One shot - Le trou


- C'est encore loin ? demanda Julien.

- Non, nous sommes presque arrivés, dit Benjamin. Tu vas voir ça. T'as jamais vu un sapin aussi gros de ta vie, je parie.

Les deux gosses s'enfonçaient dans le bois depuis un moment, précédés par le chien de Julien, un petit Jack Russell qui, tel un éclaireur, les devançait en furetant partout.

- Il ne faudrait pas qu'on se perde, dit Julien, nous ne sommes jamais venus aussi loin.

- Mais non, ne t'inquiète pas, j'ai repéré la direction. C'est justement parce que personne ne vient jusque là que ce sapin n'est pas connu. Moi je l'ai vu l'autre fois quand on est venus aux champignons avec mon père.


A peine eut-il fini sa phrase que le chien disparut dans le sol avec un couinement aigu.

- Ben, Rusty ! Il a disparu ! Rusty ! Rusty ! cria Julien.

- Il a dû tomber dans un trou, je le voyais et soudain, piouf, plus rien !

Ils accoururent vers l'endroit où avait disparu l'animal.


De prime abord on ne voyait rien, mais à y regarder de plus près, de la végétation dissimulait partiellement une anfractuosité de belle taille, bien assez grande pour laisser largement passer un homme.

Ils se mirent à genoux au bord du trou et essayèrent de distinguer s'il était profond. A un peu plus de deux mètres, là au fond, Rusty se mit à aboyer en essayant de sauter dans leur direction.

Apparemment il était indemne mais se trouvait piégé au fond de cette fosse.

- Mince, nous voilà bien, il est coincé là en bas !

- Attends, pas de panique, ce n'est guère profond, je vais descendre le chercher, dit Benjamin.

- Et si tu restes coincé aussi ?

- Mais non, regarde les parois, je peux remonter facilement !


Il se retourna, se mit à genoux et laissa pendre ses jambes dans le trou, se retenant au bord par les bras, puis descendit sans mal, essayant de ne pas atterrir sur Rusty.

Une fois en bas, il jeta un coup d'œil circulaire.

- Wouah, il y a une espèce de galerie qui part par là ! dit-il à Julien en montrant avec son bras.

- Quoi, une galerie ? C'est profond ? demanda celui-ci.

Benjamin fit deux ou trois pas et disparut sous terre, suivi par le chien frétillant de la queue. Le bord de l'excavation les masquait désormais à Julien.

- Hé, fais gaffe ! Ne vas pas tomber encore plus bas ! T'y vois quelque chose là-dessous ? s'inquiéta Julien.

- Non, pas trop ! Mais ça a l'air profond, je n'aperçois pas le fond. Il fait noir et ça caille ! répondit la voix étouffée.
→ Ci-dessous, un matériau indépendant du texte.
(** * The fake schema registry of pkg/processor/schemaregistry

    A shallow embedding of [fakeRegistry] (the in-memory store) and of
    [fakeServer] (its HTTP front), followed by the properties of the
    registry specification.

    Conventions.
    - Go's [int] is a 64-bit two's complement integer: it is a [Z] and
      every addition the code performs is followed by [GoInt.wrap].
    - A Go slice is either [nil] or a non-nil sequence; the two differ only
      for [encoding/json], and the model keeps the difference.
    - A method with a pointer receiver takes the receiver's state and
      returns the new state next to its results.
    - [fr.m] (the mutex) orders the calls; a call is one atomic function
      of the state here. *)

From Stdlib Require Import ZArith NArith Ascii String Lia.
From stdpp Require Import base tactics option list gmap strings.

Open Scope string_scope.
Open Scope Z_scope.

(** ** Go's [int] *)

Module GoInt.

Definition maxInt : Z := 2 ^ 63 - 1.
Definition minInt : Z := - 2 ^ 63.

(** The value an [int] holds after an arithmetic result [z]. *)
Definition wrap (z : Z) : Z := (z + 2 ^ 63) mod 2 ^ 64 - 2 ^ 63.

Definition add (x y : Z) : Z := wrap (x + y).

Definition inRange (z : Z) : bool := (minInt <=? z) && (z <=? maxInt).

End GoInt.

(** ** Go slices *)

Module Slice.

Inductive slice (A : Type) : Type :=
| Nil                      (* the nil slice, [var s []T] *)
| Mk (l : list A).         (* a non-nil slice *)
Arguments Nil {A}.
Arguments Mk {A} l.

Definition elems {A} (s : slice A) : list A :=
  match s with
  | Nil => []
  | Mk l => l
  end.

(** [make([]T, 0)] *)
Definition make0 {A} : slice A := Mk [].

(** [append(s, x)]: the result is never nil. *)
Definition append {A} (s : slice A) (x : A) : slice A := Mk (elems s ++ [x]).

(** [len(s)] *)
Definition len {A} (s : slice A) : Z := Z.of_nat (length (elems s)).

End Slice.

Import Slice.

(** ** The client library's records (package [sr])

    [sr.Schema] is the schema text with its type tag; [sr.SubjectSchema]
    embeds a [Schema] next to the subject, the version and the id. *)

Record Schema := mkSchema {
  Schema_Schema : string;   (* field [Schema]: the schema text *)
  Schema_Type : Z           (* field [Type]: the type tag *)
}.

Record SubjectSchema := mkSubjectSchema {
  Subject : string;
  Version : Z;
  ID : Z;
  SubjectSchema_Schema : Schema   (* the embedded [Schema] *)
}.

(** Zero values, [sr.Schema{}] and [sr.SubjectSchema{}]. *)
Definition Schema_zero : Schema := mkSchema EmptyString 0.
Definition SubjectSchema_zero : SubjectSchema :=
  mkSubjectSchema EmptyString 0 0 Schema_zero.

#[global] Instance Schema_eq_dec : EqDecision Schema.
Proof. solve_decision. Defined.
#[global] Instance SubjectSchema_eq_dec : EqDecision SubjectSchema.
Proof. solve_decision. Defined.

(** ** Error codes *)

Definition errorCodeSubjectNotFound : Z := 40401.
Definition errorCodeSchemaNotFound : Z := 40403.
Il réapparut aux yeux de Julien.

- Il y a des trucs au fond de la caverne mais je ne vois pas bien ce que c'est. J'ose pas trop y aller, il fait trop sombre et le sol n'est pas plat. Et puis, c'est plein de gros cailloux on dirait. Il faudrait une lampe.

Il empoigna le chien, le mit sur sa poitrine, dans sa veste de survêtement qu'il ferma à demi et remonta aisément du trou, aidé par Julien qui l'agrippait par la main.
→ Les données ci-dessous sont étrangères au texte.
(** X1.  For two well-formed times the journey there and the journey back
    add up to a whole day, 1440 minutes, when the times differ; when they
    are the same both are 0 and the duration reads "0h 0m", not a day. *)
Theorem durationMinutes_there_and_back (a b : string) :
  well_formed_time a = true -> well_formed_time b = true ->
  exists x y : Z,
    durationMinutes a b = Some x /\ durationMinutes b a = Some y /\
    (a <> b -> x + y = 1440) /\
    (a = b -> x = 0 /\ y = 0 /\ calculateDuration a b = Some "0h 0m").
Proof.
  intros Ha Hb.
  pose proof (minutes_of_day_range a Ha). pose proof (minutes_of_day_range b Hb).
  rewrite (durationMinutes_well_formed a b Ha Hb),
          (durationMinutes_well_formed b a Hb Ha).
  do 2 eexists. split; [reflexivity|]. split; [reflexivity|]. split.
  - intros Hne.
    assert (minutes_of_day a <> minutes_of_day b)
      by (intros E; apply Hne, minutes_of_day_inj; assumption).
    destruct (Z.ltb_spec (minutes_of_day b) (minutes_of_day a));
      destruct (Z.ltb_spec (minutes_of_day a) (minutes_of_day b)); lia.
  - intros ->. rewrite Z.ltb_irrefl.
    split; [lia|]. split; [lia|].
    unfold calculateDuration.
    rewrite (durationMinutes_well_formed b b Hb Hb), Z.ltb_irrefl.
    now rewrite Z.sub_diag.
Qed.

Lemma durationMinutes_there_and_back_witness :
  exists x y : Z,
    durationMinutes "23:30" "00:15" = Some x /\
    durationMinutes "00:15" "23:30" = Some y /\
    ("23:30" <> "00:15" -> x + y = 1440) /\
    ("23:30" = "00:15" ->
     x = 0 /\ y = 0 /\ calculateDuration "23:30" "00:15" = Some "0h 0m").
Proof.
  exact (durationMinutes_there_and_back "23:30" "00:15" eq_refl eq_refl).
Defined.

(** X2.  Durations chain around the clock: for three well-formed times,
    the duration from the first to the third is the sum of the two legs
    modulo 1440 minutes. *)
Theorem durationMinutes_chain (a b c : string) :
  well_formed_time a = true -> well_formed_time b = true ->
  well_formed_time c = true ->
  exists x y z : Z,
    durationMinutes a b = Some x /\ durationMinutes b c = Some y /\
    durationMinutes a c = Some z /\ z = (x + y) mod 1440.
Proof.
  intros Ha Hb Hc.
  pose proof (minutes_of_day_range a Ha). pose proof (minutes_of_day_range b Hb).
  pose proof (minutes_of_day_range c Hc).
  rewrite (durationMinutes_well_formed a b Ha Hb),
          (durationMinutes_well_formed b c Hb Hc),
          (durationMinutes_well_formed a c Ha Hc).
  do 3 eexists. repeat (split; [reflexivity|]).
  destruct (Z.ltb_spec (minutes_of_day b) (minutes_of_day a));
    destruct (Z.ltb_spec (minutes_of_day c) (minutes_of_day b));
    destruct (Z.ltb_spec (minutes_of_day c) (minutes_of_day a));
    try lia;
    first [ apply Z.mod_unique with (q := 0); lia
          | apply Z.mod_unique with (q := 1); lia ].
Qed.

Lemma durationMinutes_chain_witness :
  exists x y z : Z,
    durationMinutes "22:00" "23:30" = Some x /\
    durationMinutes "23:30" "06:10" = Some y /\
    durationMinutes "22:00" "06:10" = Some z /\ z = (x + y) mod 1440.
Proof.
  exact (durationMinutes_chain "22:00" "23:30" "06:10" eq_refl eq_refl eq_refl).
Defined.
- Je me demande vraiment ce qu'il y a de planqué là-dessous. Si on revenait demain avec une lampe ? demanda Benjamin.

- Ouais, mon père a une maglite comme les flics, elle éclaire super bien. Je vais lui piquer et on reviendra voir. Mais pas un mot aux parents en rentrant sinon ils vont nous faire chier. Et demain on ne ramène pas Rusty car il va faire le cirque ici à aboyer autour du trou pendant qu'on sera descendus.

- T'as raison. Allez viens, on va quand même voir le sapin, il est juste derrière ce bosquet. D'ailleurs regarde, on voit le dessus.
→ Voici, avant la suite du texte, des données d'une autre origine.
(** * pybps: a BPS patch applier and disassembler

    A shallow embedding of [pybps.py] and the properties of its patch
    interpreter: the VarInt decoder, the checksum cursor, the four
    instruction kinds, the completion loops and the checksum trailer.

    Python integers are unbounded, so every integer is a [Z]; a byte is a
    [Z] in [0, 256).  Files are lists of bytes and an open file is a
    content with a cursor.  Exceptions and non-termination are explicit
    in the [result] type: every [while] loop of the source is a
    [Fixpoint] on a fuel counter that answers [OutOfFuel] when the
    counter is used up while the loop condition still holds.

    The files are those of [open(path, 'rb')] and [open(path, 'wb')] on
    CPython for a 64-bit platform.  What the interpreter and the file
    system refuse is part of the model (a size that is no size of a
    [bytes] object, an offset that is no [off_t], a position that the
    file system does not have); running out of memory or of disk space
    is not. *)

From Stdlib Require Import String Ascii ZArith List Bool Lia.
From Stdlib Require Import HexadecimalString.
From Equations Require Import Equations.
Import ListNotations.

Local Open Scope Z_scope.

(** ** Exceptions and results *)

(** The two places that raise [InvalidFormatError], with the value their
    message prints. *)
Inductive format_error : Type :=
| BadMagic (magic : list Z)        (* f'File magic {magic} != {MAGIC}' *)
| InvalidCommand (command : Z).    (* f'Invalid command {command} ...' *)

(** [BPSError] has the two subclasses below.  The others come from the
    interpreter and are no [BPSError]: [IndexError] is what indexing an
    empty [bytes] raises, [OSError] what a seek to a position that the
    file system refuses raises, [ValueError] what a seek by an offset that
    is no [off_t] raises, and [OverflowError] what a read of more bytes
    than a [bytes] object can hold raises. *)
Inductive exn : Type :=
| InvalidFormatError (why : format_error)
| ChecksumFailure (msg : string)
| IndexError
| OSError
| ValueError
| OverflowError.

Inductive result (A : Type) : Type :=
| Ok (a : A)
| Raise (e : exn)
| OutOfFuel.

Arguments Ok {A} a.
Arguments Raise {A} e.
Arguments OutOfFuel {A}.

Definition bind {A B : Type} (r : result A) (k : A -> result B) : result B :=
  match r with
  | Ok a => k a
  | Raise e => Raise e
  | OutOfFuel => OutOfFuel
  end.

Notation "x <- r ;; k" := (bind r (fun x => k))
  (at level 61, r at next level, right associativity).
Notation "' p <- r ;; k" := (bind r (fun x => let p := x in k))
  (at level 61, p pattern, r at next level, right associativity).

Definition is_BPSError (e : exn) : bool :=
  match e with
  | InvalidFormatError _ | ChecksumFailure _ => true
  | IndexError | OSError | ValueError | OverflowError => false
  end.

Definition is_format_error (e : exn) : bool :=
  match e with
  | InvalidFormatError _ => true
  | _ => false
  end.

(** ** Constants *)

Definition MAGIC : list Z := [66; 80; 83; 49].   (* b'BPS1' *)
Definition _BUFFER_SIZE : Z := 8192.
Definition _EMPTY_DATA : list Z := repeat 0 (Z.to_nat _BUFFER_SIZE).

Definition len (l : list Z) : Z := Z.of_nat (length l).

(** ** The limits of the platform *)

Definition PY_SSIZE_T_MAX : Z := 2 ^ 63 - 1.

(** The size of the largest [bytes] object: a [bytes] object has a header
    of 33 bytes, and a read that asks for more ends in [OverflowError]
    ("byte string is too large", or, from 2 ^ 63 on, "cannot fit 'int'
    into an index-sized integer"). *)
Definition max_bytes : Z := PY_SSIZE_T_MAX - 33.

(** The offsets that fit a C [off_t]. *)
Definition fits_off_t (offset : Z) : bool :=
  (- 2 ^ 63 <=? offset) && (offset <? 2 ^ 63).

(** The largest position that the file system has.  It depends on the
    file system and is never more than [PY_SSIZE_T_MAX]; this is the one
    of ext4 with blocks of 4 KiB. *)
Definition max_offset : Z := (2 ^ 32 - 1) * 4096.

(** ** zlib.crc32 *)

(** Modelled from the spec: [zlib.crc32] is a library function outside the
    repository.  It is the standard reflected CRC-32 (polynomial
    0xEDB88320), started from the running value and complemented on the
    way in and on the way out; the running value is taken as an unsigned
    32-bit integer. *)
Definition crc32_poly : Z := 0xEDB88320.

Definition crc32_bit (c : Z) : Z :=
  if Z.odd c then Z.lxor (Z.shiftr c 1) crc32_poly else Z.shiftr c 1.

Definition crc32_byte (c b : Z) : Z := Nat.iter 8 crc32_bit (Z.lxor c b).

Definition crc32 (data : list Z) (value : Z) : Z :=
  Z.lxor (fold_left crc32_byte data
            (Z.lxor (Z.land value 0xffffffff) 0xffffffff))
         0xffffffff.

(** ** Binary files *)

(** An open file: what the file holds and where the cursor is. *)
Record BinaryIO : Type := mkIO { content : list Z; pos : Z }.

(** What is left of the file from the cursor on. *)
Definition remaining (f : BinaryIO) : list Z :=
  skipn (Z.to_nat (pos f)) (content f).

(** What [f.read(n)] returns for a size [n] that a [bytes] object can
    have: up to [n] bytes from the cursor, fewer at the end of the file
    ([-1] reads to the end of the file; the program passes no negative
    size).  The program calls it with the constants 1 and 4, with sizes
    between 1 and [_BUFFER_SIZE], and with sizes that the patch file
    decides; for those see [read_checked]. *)
Definition io_read (n : Z) (f : BinaryIO) : list Z * BinaryIO :=
  let rest := remaining f in
  let data := if n <? 0 then rest else firstn (Z.to_nat n) rest in
  (data, mkIO (content f) (pos f + len data)).

(** [f.write(data)] on an unbuffered file: the bytes land at the cursor,
    after a gap of zeros when the cursor is past the end. *)
Definition io_write (data : list Z) (f : BinaryIO) : BinaryIO :=
  let p := Z.to_nat (pos f) in
  mkIO (firstn p (content f) ++ repeat 0 (p - length (content f))
          ++ data ++ skipn (p + length data) (content f))
       (pos f + len data).

(** The positions that [seek] accepts on [f] go from 0 to the largest
    position of the file system, within which the file lies. *)
Definition max_position (f : BinaryIO) : Z :=
  Z.max max_offset (len (content f)).

(** [f.seek(offset, io.SEEK_CUR)]: the operating system refuses a position
    before the start of the file or beyond the largest position
    ([OSError]), and the interpreter an offset that is no [off_t]
    ([ValueError]).  A cursor is a position that was accepted, so an
    offset that is no [off_t] moves it out of the positions. *)
Definition io_seek_cur (offset : Z) (f : BinaryIO) : result BinaryIO :=
  let p := pos f + offset in
  if (0 <=? p) && (p <=? max_position f) then Ok (mkIO (content f) p)
  else if fits_off_t offset then Raise OSError
  else Raise ValueError.

Definition io_tell (f : BinaryIO) : Z := pos f.

(** [int.from_bytes(data, 'little', signed=False)] *)
Definition int_from_bytes_little (data : list Z) : Z :=
  fold_right (fun b acc => b + 256 * acc) 0 data.

(** ** _ReadState *)

Record _ReadState : Type := mkReadState {
  buffer : BinaryIO;
  position : Z;
  checksum : Z
}.

(** [_ReadState.__init__] *)
Definition new_ReadState (buffer : BinaryIO) : _ReadState :=
  mkReadState buffer 0 0.

(** [_ReadState.read] *)
Definition read (self : _ReadState) (n : Z) : list Z * _ReadState :=
  let (data, buffer') := io_read n (buffer self) in
  (data,
   mkReadState buffer'
     (position self + len data) (* May be smaller than n *)
     (Z.land (crc32 data (checksum self)) 0xffffffff)).

(** [self.read(n)] for a size [n] that the patch file decides (the size
    of the metadata, the length of a literal): a size that no [bytes]
    object has ends the call in [OverflowError] before anything is read.
    Every other size that the program reads is at most [_BUFFER_SIZE]. *)
Definition read_checked (self : _ReadState) (n : Z)
  : result (list Z * _ReadState) :=
  if max_bytes <? n then Raise OverflowError else Ok (read self n).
Le sapin était effectivement à deux pas.

Un véritable géant de la forêt.

Le tronc, à la base, devait bien mesurer au moins 6 ou 7 mètres de circonférence. Quant à sa hauteur totale, depuis le sol, avec les arbres environnants, on n'arrivait même pas à en voir le sommet.

- T'as vu, dit Benjamin, je n'avais pas menti, c'est un colosse, sûrement le plus gros sapin de la forêt.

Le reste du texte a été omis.